# [BRIEF]
The records below must be duplicated exactly, character for character.

(Records drawn from a dataset)

(** * UHT Framework: installation and synchronisation orchestrator

    A shallow embedding of the orchestrator core of the UHT toolkit
    ([uht.py], [lib/os_utils.py], [lib/tool_manager.py],
    [lib/update_checker.py]) and the properties its specification states
    about it.

    Conventions of the embedding.
    - A Python [str] is the [string] of its UTF-8 encoding, so that
      equality, concatenation, substring search and replacement are
      those of the bytes, and whitespace is recognised by the encodings
      of the whitespace code points; [None]/JSON [null] in an optional
      field is [None]; truthiness of an optional string is [truthy].
    - A [dict] whose iteration order is observed is an insertion-ordered
      association list ([PyDict]); a JSON object that is only looked up
      by key is a [gmap string _]; a Python [set] is a [gset string].
    - The host (filesystem, search path, external processes, network) is
      an abstract [World] with the operations of class [Host]; code that
      talks to the host is written in the state monad [M] over [Sys],
      which also records every process spawned and every line printed by
      the update checker.
    - Colouring, the log file, screen clearing and the "Press Enter"
      prompts are presentation and are left out; the console lines of
      the update-check flow are kept because the specification speaks
      about what that flow reports.
    - Exceptions the sources catch become return values. Of the ones
      they do not catch, the model has those of [Exn], as the [Raised]
      outcome: the failure of [mkdir], of listing a path that is not a
      directory, of reading [/etc/os-release] in [get_os_type], and the
      [AttributeError] of a handler that names a missing attribute.
      The host operations of class [Host] are otherwise total: an
      exception out of a process call or a path test is outside the
      model. *)

From stdpp Require Import gmap strings list.
From Stdlib Require Import String Ascii.

Open Scope string_scope.

(** ** Python string primitives used by the sources *)

Module PyStr.

(** [needle in hay] on strings: some suffix of [hay] starts with
    [needle]. *)
Fixpoint contains (needle hay : string) : bool :=
  String.prefix needle hay ||
  match hay with
  | EmptyString => false
  | String _ rest => contains needle rest
  end.

(** The string with the given bytes. *)
Definition of_bytes (l : list nat) : string :=
  fold_right (fun n s => String (ascii_of_nat n) s) EmptyString l.

(** The UTF-8 encodings of the code points [str.strip()] removes:
    U+0009 to U+000D, U+001C to U+0020, U+0085, U+00A0, U+1680, U+2000
    to U+200A, U+2028, U+2029, U+202F, U+205F and U+3000. *)
Definition whitespace : list string :=
  map of_bytes
    ([[9]; [10]; [11]; [12]; [13]; [28]; [29]; [30]; [31]; [32];
      [194; 133]; [194; 160]; [225; 154; 128]]
     ++ map (fun n => [226; 128; n]) (seq 128 11)
     ++ [[226; 128; 168]; [226; 128; 169]; [226; 128; 175];
         [226; 129; 159]; [227; 128; 128]])%list.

# [FINISHED EXERCISE]
(** * UHT Framework: installation and synchronisation orchestrator

    A shallow embedding of the orchestrator core of the UHT toolkit
    ([uht.py], [lib/os_utils.py], [lib/tool_manager.py],
    [lib/update_checker.py]) and the properties its specification states
    about it.

    Conventions of the embedding.
    - A Python [str] is the [string] of its UTF-8 encoding, so that
      equality, concatenation, substring search and replacement are
      those of the bytes, and whitespace is recognised by the encodings
      of the whitespace code points; [None]/JSON [null] in an optional
      field is [None]; truthiness of an optional string is [truthy].
    - A [dict] whose iteration order is observed is an insertion-ordered
      association list ([PyDict]); a JSON object that is only looked up
      by key is a [gmap string _]; a Python [set] is a [gset string].
    - The host (filesystem, search path, external processes, network) is
      an abstract [World] with the operations of class [Host]; code that
      talks to the host is written in the state monad [M] over [Sys],
      which also records every process spawned and every line printed by
      the update checker.
    - Colouring, the log file, screen clearing and the "Press Enter"
      prompts are presentation and are left out; the console lines of
      the update-check flow are kept because the specification speaks
      about what that flow reports.
    - Exceptions the sources catch become return values. Of the ones
      they do not catch, the model has those of [Exn], as the [Raised]
      outcome: the failure of [mkdir], of listing a path that is not a
      directory, of reading [/etc/os-release] in [get_os_type], and the
      [AttributeError] of a handler that names a missing attribute.
      The host operations of class [Host] are otherwise total: an
      exception out of a process call or a path test is outside the
      model. *)

From stdpp Require Import gmap strings list.
From Stdlib Require Import String Ascii.

Open Scope string_scope.

(** ** Python string primitives used by the sources *)

Module PyStr.

(** [needle in hay] on strings: some suffix of [hay] starts with
    [needle]. *)
Fixpoint contains (needle hay : string) : bool :=
  String.prefix needle hay ||
  match hay with
  | EmptyString => false
  | String _ rest => contains needle rest
  end.

(** The string with the given bytes. *)
Definition of_bytes (l : list nat) : string :=
  fold_right (fun n s => String (ascii_of_nat n) s) EmptyString l.

(** The UTF-8 encodings of the code points [str.strip()] removes:
    U+0009 to U+000D, U+001C to U+0020, U+0085, U+00A0, U+1680, U+2000
    to U+200A, U+2028, U+2029, U+202F, U+205F and U+3000. *)
Definition whitespace : list string :=
  map of_bytes
    ([[9]; [10]; [11]; [12]; [13]; [28]; [29]; [30]; [31]; [32];
      [194; 133]; [194; 160]; [225; 154; 128]]
     ++ map (fun n => [226; 128; n]) (seq 128 11)
     ++ [[226; 128; 168]; [226; 128; 169]; [226; 128; 175];
         [226; 129; 159]; [227; 128; 128]])%list.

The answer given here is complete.